Islamic Jihad identified the pair as its members, Bassam al-Ajla and Mohammed Dahir.

The Israel military said it had hit a "terrorist cell that was preparing to fire rockets."

An earlier raid killed a man in his 60s and his daughter in the Jabaliya refugee camp in the northern Gaza Strip, medics said.

Several hours before that, a teenager was killed nearby, in what the Palestinians claimed was a drone strike.

But the Israeli military said it had not been operating in the area at the time.

As militants kept up a steady stream of rocket fire on towns and cities in southern Israel, Prime Minister Benjamin Netanyahu warned that the army could expand its operations if rocket fire continued.

"The Israeli army is prepared to expand its activities, and will continue its activities as long as necessary," he told MPs from his rightwing Likud party, hailing the Jewish state's "crushing offensive abilities."

During the day, Israeli warplanes carried out at least 10 strikes across the territory, targeting a weapons storage facility and rocket-launching sites, and killing two militants and two civilians.
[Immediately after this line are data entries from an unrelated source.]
Lemma contiguous_scan_run k fuel page pages last_page :
  0 <= page -> 0 < pages < 2 ^ 52 -> last_page <= 2 ^ 52 -> page <= 2 ^ 52 ->
  (trips page (last_page - pages + 1) < fuel)%nat ->
  contiguous_scan fuel page pages last_page (masked k)
  = match find_up (run_free k pages) (trips page (last_page - pages + 1)) page with
    | Some p => Ret (Some p) (masked (take_run p pages k))
    | None => Ret None (masked k)
    end.
Proof.
  revert page. induction fuel as [|fuel IH]; intros page Hpage Hpages Hlast Hle Hfuel; [lia|].
  cbn [contiguous_scan]. rewrite u64_small by lia.
  destruct (Z.leb_spec (page + pages) last_page) as [Hin|Hout].
  - rewrite (bind_run _ _ _ _ _ (run_ok_run k page pages Hpage ltac:(lia))).
    destruct (trips page (last_page - pages + 1)) as [|n] eqn:En;
      [apply (f_equal Z.of_nat) in En; rewrite trips_max in En; lia|].
    assert (n = trips (page + 1) (last_page - pages + 1)) as ->.
    { apply Nat2Z.inj. apply (f_equal Z.of_nat) in En. rewrite trips_max in *. lia. }
    cbn [find_up]. destruct (run_free k pages page); cbn [negb].
    + erewrite bind_run; [|apply clear_loop_run; rewrite ?trips_max; lia].
      rewrite Z.add_0_r. done.
    + apply IH; lia.
  - rewrite trips_none by lia. done.
Qed.

(** [kpalloc_contiguous] as a function of the abstract state. *)
Lemma kpalloc_contiguous_run k pages :
  pmm_ok k -> 2 <= pages < 2 ^ 52 ->
  kpalloc_contiguous pages k
  = match find_up (run_free k pages)
            (trips (kernel_pages k) (FRAME_COUNT (k_pmm k) - pages + 1)) (kernel_pages k) with
    | Some p => Ret (p * 4096) (take_run p pages k)
    | None => Ret NULL k
    end.
Proof.
  intros Hok Hpages. pose proof (kernel_pages_eq k Hok) as [_ Hkp]. destruct Hok as [_ HFC].
  unfold kpalloc_contiguous. rewrite (bind_run _ _ _ _ _ (irq_save_run k)).
  rewrite !(proj2 (Z.eqb_neq pages _)) by lia. cbn [bind gets].
  change (kernel_pages (masked k)) with (kernel_pages k). rewrite masked_pmm.
  erewrite bind_eq; [|apply contiguous_scan_run; try lia].
  2: { apply Nat2Z.inj_lt. rewrite Nat2Z.inj_succ, !trips_max. lia. }
  destruct (find_up _ _ _) as [p|] eqn:E.
  - apply find_up_Some in E as (Hp & _). rewrite trips_max in Hp.
    unfold bind. change (rflags (k_cpu k)) with (rflags (k_cpu (take_run p pages k))).
    rewrite write_flags_masked, u64_small by lia. done.
  - unfold bind. by rewrite write_flags_masked.
Qed.

(** ** Release *)

Definition give_frame (f : Z) (k : kstate) : kstate := with_pmm (pmm_set f (k_pmm k)) k.

(** The pages [kpfree] accepts. *)
Definition freeable (k : kstate) (page : Z) : Prop :=
  page mod 4096 = 0 /\ page / 4096 < FRAME_COUNT (k_pmm k)
  /\ frame_free (k_pmm k) (page / 4096) = false.

Lemma invalid_kpfree_hangs {A} k : exists c, @invalid_kpfree A k = Hang (masked (with_con c k)).
Proof.
  unfold invalid_kpfree.
  destruct (kprintferr_total (cstr "Invalid kpfree.") 0x0F k) as (c & Hc).
  exists c. by rewrite (bind_run _ _ _ _ _ Hc).
Qed.

Lemma kpfree_null k : kpfree NULL k = Ret tt k.
Proof.
  unfold kpfree. rewrite (bind_run _ _ _ _ _ (irq_save_run k)). apply write_flags_masked.
Qed.

Lemma kpfree_run k page :
  page <> NULL -> freeable k page -> kpfree page k = Ret tt (give_frame (page / 4096) k).
Proof.
  intros Hnull (Hal & Hin & Hused). unfold kpfree.
  rewrite (bind_run _ _ _ _ _ (irq_save_run k)), (proj2 (Z.eqb_neq page NULL)) by done.
  change (page mod 0x1000) with (page mod 4096). rewrite Hal. cbn [Z.eqb negb bind gets].
  rewrite masked_pmm. change (page / 0x1000) with (page / 4096).
  rewrite (proj2 (Z.leb_gt _ _)), frame_bit_free, Hused by done. cbn [negb].
  unfold bind, upd_pmm, modify. rewrite masked_pmm. by rewrite write_flags_masked_pmm.
Qed.

Lemma kpfree_invalid k page :
  page <> NULL -> ~ freeable k page -> exists k', kpfree page k = Hang k'.
Proof.
  intros Hnull Hbad. unfold kpfree.
  rewrite (bind_run _ _ _ _ _ (irq_save_run k)), (proj2 (Z.eqb_neq page NULL)) by done.
  change (page mod 0x1000) with (page mod 4096).
  destruct (invalid_kpfree_hangs (A := unit) (masked k)) as (c & Hh).
  destruct (Z.eqb_spec (page mod 4096) 0) as [Hal|]; [|by eexists].
  cbn [negb bind gets]. rewrite masked_pmm. change (page / 0x1000) with (page / 4096).
  destruct (Z.leb_spec (FRAME_COUNT (k_pmm k)) (page / 4096)) as [|Hin]; [by eexists|].
  rewrite frame_bit_free. destruct (frame_free _ _) eqn:E; [by eexists|].
  exfalso. by apply Hbad.
Qed.

(** ** Initialisation from the E820 map *)

(** The fields the bitmap updates leave alone. *)
Definition same_table (p q : pmm_t) : Prop :=
  MMAP_COUNT p = MMAP_COUNT q /\ MMAP_ENTRIES p = MMAP_ENTRIES q
  /\ BITMAP_SIZE p = BITMAP_SIZE q /\ FRAME_COUNT p = FRAME_COUNT q.

#[export] Instance same_table_equiv : Equivalence same_table.
Proof.
  split; unfold same_table; [done|by intros ?? (?&?&?&?)|].
  intros ??? (->&->&->&->) (->&->&->&->). done.
Qed.

(** A loop of bitmap updates leaves the rest of the kernel alone; [R j p] is
    what the first [j] updates did. *)
Lemma upd_loop_run (R : Z -> pmm_t -> Prop) (step : Z -> pmm_t -> pmm_t) n i k :
  R i (k_pmm k) ->
  (forall j p, same_table (step j p) p) ->
  (forall j p, i <= j < i + Z.of_nat n -> R j p -> R (j + 1) (step j p)) ->
  exists p, for_range n i (fun j => upd_pmm (step j)) k = Ret tt (with_pmm p k)
    /\ same_table p (k_pmm k) /\ R (i + Z.of_nat n) p.
Proof.
  intros HR Hsame Hstep.
  destruct (for_range_inv (fun j s => exists p, s = with_pmm p k /\ same_table p (k_pmm k) /\ R j p)
              (fun j => upd_pmm (step j)) n i k) as (s & Hrun & p & -> & Hst & HRp).
  - exists (k_pmm k). by rewrite with_pmm_id.
  - intros j s Hj (p & -> & Hst & HRp). eexists. split; [reflexivity|].
    exists (step j p). split_and!; [done| |by apply Hstep].
    by rewrite Hsame.
  - by exists p.
Qed.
Both militants, who belonged to Islamic Jihad's armed wing, the Al-Quds Brigade, were killed in strikes around the southern city of Khan Yunis.

And shortly afterwards, a blast killed a 15-year-old boy and wounded six others in what Abu Selmiya said was an Israeli drone strike.

But a military spokesman denied the air force had carried out any attacks in the area at the time, and an AFP correspondent at the scene confirmed there was no sign of an air strike.

The latest attack in Jabaliya killed two civilians, Mohammed Mustafa al-Hasumi, 65, and his 35-year-old daughter Faiza.

In a statement, the Israeli military said the strike targeted "a terrorist squad" who had just launched a rocket towards Israel.

While it acknowledged the strike may have caused "the apparent injury of uninvolved persons," it said the incident was "a blatant example of how terror organisations use human shields to carry out terror attacks."

Monday's bloodshed raised to 25 the number of Palestinians killed in a weekend of tit-for-tat violence that began on Friday afternoon. Another 83 people have been wounded, medics said.

Of that number, 19 were militants -- 12 from Islamic Jihad, and five from the Popular Resistance Committees -- and six were civilians, among them two minors.

Meanwhile in southern Israel, a rocket hit a residential area of Ashdod, lightly injuring an elderly woman, medics and police said.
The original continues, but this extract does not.